Se equivocan los esforzados denunciantes de Putin al insistir en su locura, de signos imperceptibles para un profano al revisar sus intervenciones públicas. Por comparación, la enajenación diagnosticada del presidente ruso obligaría al internamiento de la mitad de la clase política española, más excesiva en sus manifestaciones. Con los negacionistas de la invasión de Ucrania, ahora llamados pacifistas, ocurre lo contrario. Su fe en el ejército ruso teledirigido desde Moscú supera a las expectativas declinantes de su propio comandante en jefe.

Es curioso que el rastreo de negacionistas se lleve a cabo en los caladeros habituales, especialmente feraces durante la pandemia. Estas anteojeras soslayan la tibieza sospechosa de medios como el New York Times. La sacrosanta cabecera estadounidense ya perdió la contienda de Irak, precisamente por ganarla intoxicando sobre las armas de destrucción masiva que solo existían en la imaginación de sus confidentes. De hecho, el rotativo acabó desembarazándose de la periodista Judith Miller, firmante de exclusivas tan categóricas como desencaminadas.

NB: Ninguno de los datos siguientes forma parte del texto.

Lemma lineages_are_bounded_witness :
  exists r, task_rows (db (store (snd (demo_run (demo_world taken))))) !! "integry-propr-7-claude-opus-c1"%string = Some r
  /\ attempt_of r = 2 /\ 1 <= attempt_of r <= 12.
Proof.
  set (o := task_rows (db (store (snd (demo_run (demo_world taken))))) !! "integry-propr-7-claude-opus-c1"%string).
  assert (E : attempt_of <$> o = Some 2) by (vm_compute; reflexivity). destruct o as [r|] eqn:Er; [|discriminate E].
  exists r. split; [reflexivity|]. split; [by injection E|].
  refine (proj1 (lineages_are_bounded demo_iso demo_hash demo_url (run_complete demo_request) (demo_world taken) "integry-propr-7-claude-opus-c1" r _ (demo_linked taken) Er)).
  constructor.
Defined.

(** The last write of the run releases the decision. *)
Definition last_write : site * site := nth 13 (trace (snd (demo_run (demo_world taken)))) (demo_site taken, demo_site taken).
Definition row_in (s : site) (id : string) : AttemptRow := default demo_row (task_rows (db s) !! id).

Lemma dispatched_only_after_delivery_witness :
  replacement_state (row_in last_write.2 "t1") = Some dispatched
  /\ exists d, replaced_by_task_id (row_in last_write.1 "t1") = Some (d_replacementTaskId d) /\ dispatch_of (row_in last_write.1 "t1") = Some d
       /\ (d_jobId d ∈ delivered last_write.1 \/ hasRunTransition (d_replacementTaskId d) (db last_write.1) = true).
Proof.
  split; [vm_compute; reflexivity|].
  apply (dispatched_only_after_delivery demo_iso demo_hash demo_url (run_complete demo_request) (demo_world taken) last_write.1 last_write.2 "t1"
           (row_in last_write.1 "t1") (row_in last_write.2 "t1")).
  - constructor.
  - apply demo_linked.
  - apply (list_elem_of_lookup_2 _ 13). vm_compute. reflexivity.
  - vm_compute. reflexivity.
  - vm_compute. reflexivity.
  - vm_compute. discriminate.
  - vm_compute. reflexivity.
Defined.

Lemma stopped_task_never_replaced_witness :
  stopReasonExclusion (Some "user_cancelled"%string) = Some r_user_cancelled
  /\ steps same_links (complete demo_iso demo_hash demo_url (Asked "t1" provider_transient (Some "user_cancelled"%string) None None)).
Proof.
  split; [reflexivity|]. apply (stopped_task_never_replaced demo_iso demo_hash demo_url (Asked "t1" provider_transient (Some "user_cancelled"%string) None None)).
  vm_compute. discriminate.
Defined.

(** The site after a dispatch whose queue call failed, with the queue working again. *)
Definition interrupted_site : site :=
  let s := store (snd (demo_run (demo_world refused))) in Site (db s) (delivered s) (updates s) (comments s) (demo_env taken).
Definition demo_dispatch : ReplacementDispatchRecord :=
  default (Dispatch "" "" [] 0 0 None None "") (dispatch_of (row_in interrupted_site "t1")).

Lemma interrupted_dispatch_is_completed_witness :
  d_jobId demo_dispatch = "issue-integry-propr-7-replacement-inte"%string
  /\ (d_jobId demo_dispatch ∉ delivered interrupted_site)
  /\ exists s', runs (resumeClaimed demo_iso demo_url "t1" infra_lost demo_dispatch) interrupted_site true s'
       /\ d_jobId demo_dispatch ∈ delivered s' /\ same_links interrupted_site s'
       /\ exists r, task_rows (db s') !! "t1"%string = Some r /\ replacement_state r = Some dispatched.
Proof.
  split; [vm_compute; reflexivity|]. split; [vm_compute; intros H; inversion H|].
  apply (interrupted_dispatch_is_completed demo_iso demo_hash demo_url "t1" infra_lost demo_dispatch interrupted_site
           (row_in interrupted_site (d_replacementTaskId demo_dispatch))).
  - exact (proj1 (run_permitted demo_iso demo_hash demo_url (run_complete demo_request) (demo_world refused) (Forall_nil_2 _) (demo_linked refused))).
  - exists (row_in interrupted_site "t1"). split_and!; vm_compute; reflexivity.
  - vm_compute. reflexivity.
  - vm_compute. reflexivity.
  - split; [reflexivity|by right].
Defined.
(** [bound && actual !== bound] *)
Definition differs (bound actual : option string) : bool :=
  match truthy_string bound with Some b => negb (bool_decide (actual = Some b)) | None => false end.
Definition validate_remote (record : FollowupHandoffRecord) : M (option ResumeOutcome) :=
  remoteHead ← remote_of record;
  match truthy_string remoteHead with
  | None => mret None
  | Some h =>
      if bool_decide (Some h = head_sha record) then mret None
      else
        ours ← ancestor_of record h;
        if ours : bool then mret None else o ← holdForOperator record "head_advanced_externally"; mret (Some o)
  end.
Definition validatePublicationBinding (record : FollowupHandoffRecord) : M (option ResumeOutcome) :=
  match truthy_string (head_ref record), truthy_string (base_ref record) with
  | None, None => validate_remote record
  | _, _ =>
      pr ← getPullRequest record;
      if differs (head_ref record) (p_head pr) || differs (base_ref record) (p_base pr)
      then o ← holdForOperator record "pr_binding_mismatch"; mret (Some o)
      else validate_remote record
  end.

(** ** The owed comment *)

Definition Published : Type := (option string * Delivery) + ResumeOutcome.
Definition post_owed (record : FollowupHandoffRecord) (body : string) : M Published :=
  unless_held (cancellationHold record) inr (url ← postComment record body; mret (inl (url, recovery))).
Definition patch_or_post (record : FollowupHandoffRecord) (body : string) (patchTarget : option Z) : M Published :=
  match patchTarget with
  | None | Some 0 => post_owed record body
  | Some id =>
      unless_held (cancellationHold record) inr
        (patched ← catch (url ← patchComment record id body; mret (Some url))
                         (fun e => if bool_decide (e = NOT_FOUND) then mret None else throw e);
         match patched with Some url => mret (inl (url, recovery)) | None => post_owed record body end)
  end.
Definition publishOwedComment (record : FollowupHandoffRecord) (body : string) (supersedeFailure : bool) : M Published :=
  match truthy_string (completion_comment_url record) with
  | Some url => mret (inl (Some url, recovery))
  | None =>
      comments ← listComments record;
      let existing := List.find (marked (handoffCommentMarker record)) comments in
      match existing with
      | Some c =>
          let delivery := normalDelivery (ic_body c) in
          if negb (supersedeFailure && bool_decide (delivery = normal_failure)) then mret (inl (html_url c, delivery))
          else patch_or_post record body (Some (ic_id c))
      | None => patch_or_post record body (starting_comment_id record)
      end
  end.

(** ** Settling the task *)

Inductive Finalized := finalized | finalize_lost | finalize_cancelled.
#[export] Instance Finalized_eq_dec : EqDecision Finalized.
Proof. solve_decision. Defined.
Definition finalizeRecoveredTask (record : FollowupHandoffRecord) (outcome : RecoveredTaskOutcome) : M Finalized :=
  let returns_claims := bool_decide (outcome = no_changes) && negb (operator_authorized record) in
  current ← getTaskState (task_id record);
  lost ← isOwnershipLost;
  if lost : bool then mret finalize_lost
  else if returns_claims && bool_decide (current = Some CANCELLED) then mret finalize_cancelled
  else if match current with Some st => terminalStates st | None => false end then
    _ ← reportHandoffOnTaskTimeline record; mret finalized
  else
    updated ← updateTaskState (task_id record) (if failedOutcomes outcome then FAILED else COMPLETED);
    mret (if returns_claims && bool_decide (updated = CANCELLED) then finalize_cancelled else finalized).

El patriotismo acrítico frente a Irak ha evolucionado a una extraña docilidad ante el Kremlin, aunque de modo más sibilino para evitar el error estrepitoso. El Times se resistió a hablar de «guerra» hasta que fue inevitable. En los embates que siguieron al 24 de febrero, podía componer una portada íntegra sin utilizar el término bélico. Con posterioridad, asentó con especial contundencia la tesis de que solo Putin podía ganar esta contienda. Incluso las denuncias del torpe desempeño ruso en la estepa ucraniana conllevaban una sombra de decepción.

La última salva de la cabecera neoyorquina celebraba ya en mayo que el presidente ruso se esforzara en minimizar daños, en abierta contradicción con las imágenes que estremecían al mundo. El titular en concreto rezaba que «La guerra de Rusia ha sido brutal, pero Putin ha mostrado alguna moderación (restraint). ¿Por qué?» Cuesta encajar «brutalidad» y «moderación» en una misma frase, pero la contradicción está permitida en una publicación que funciona como el encefalograma del planeta, y que cita a «analistas militares y altos cargos occidentales que se preguntan por qué la destrucción no ha sido incluso peor». El planteamiento no ha creado una conmoción, como habría ocurrido si la frase saliera de labios de Miguel Bosé.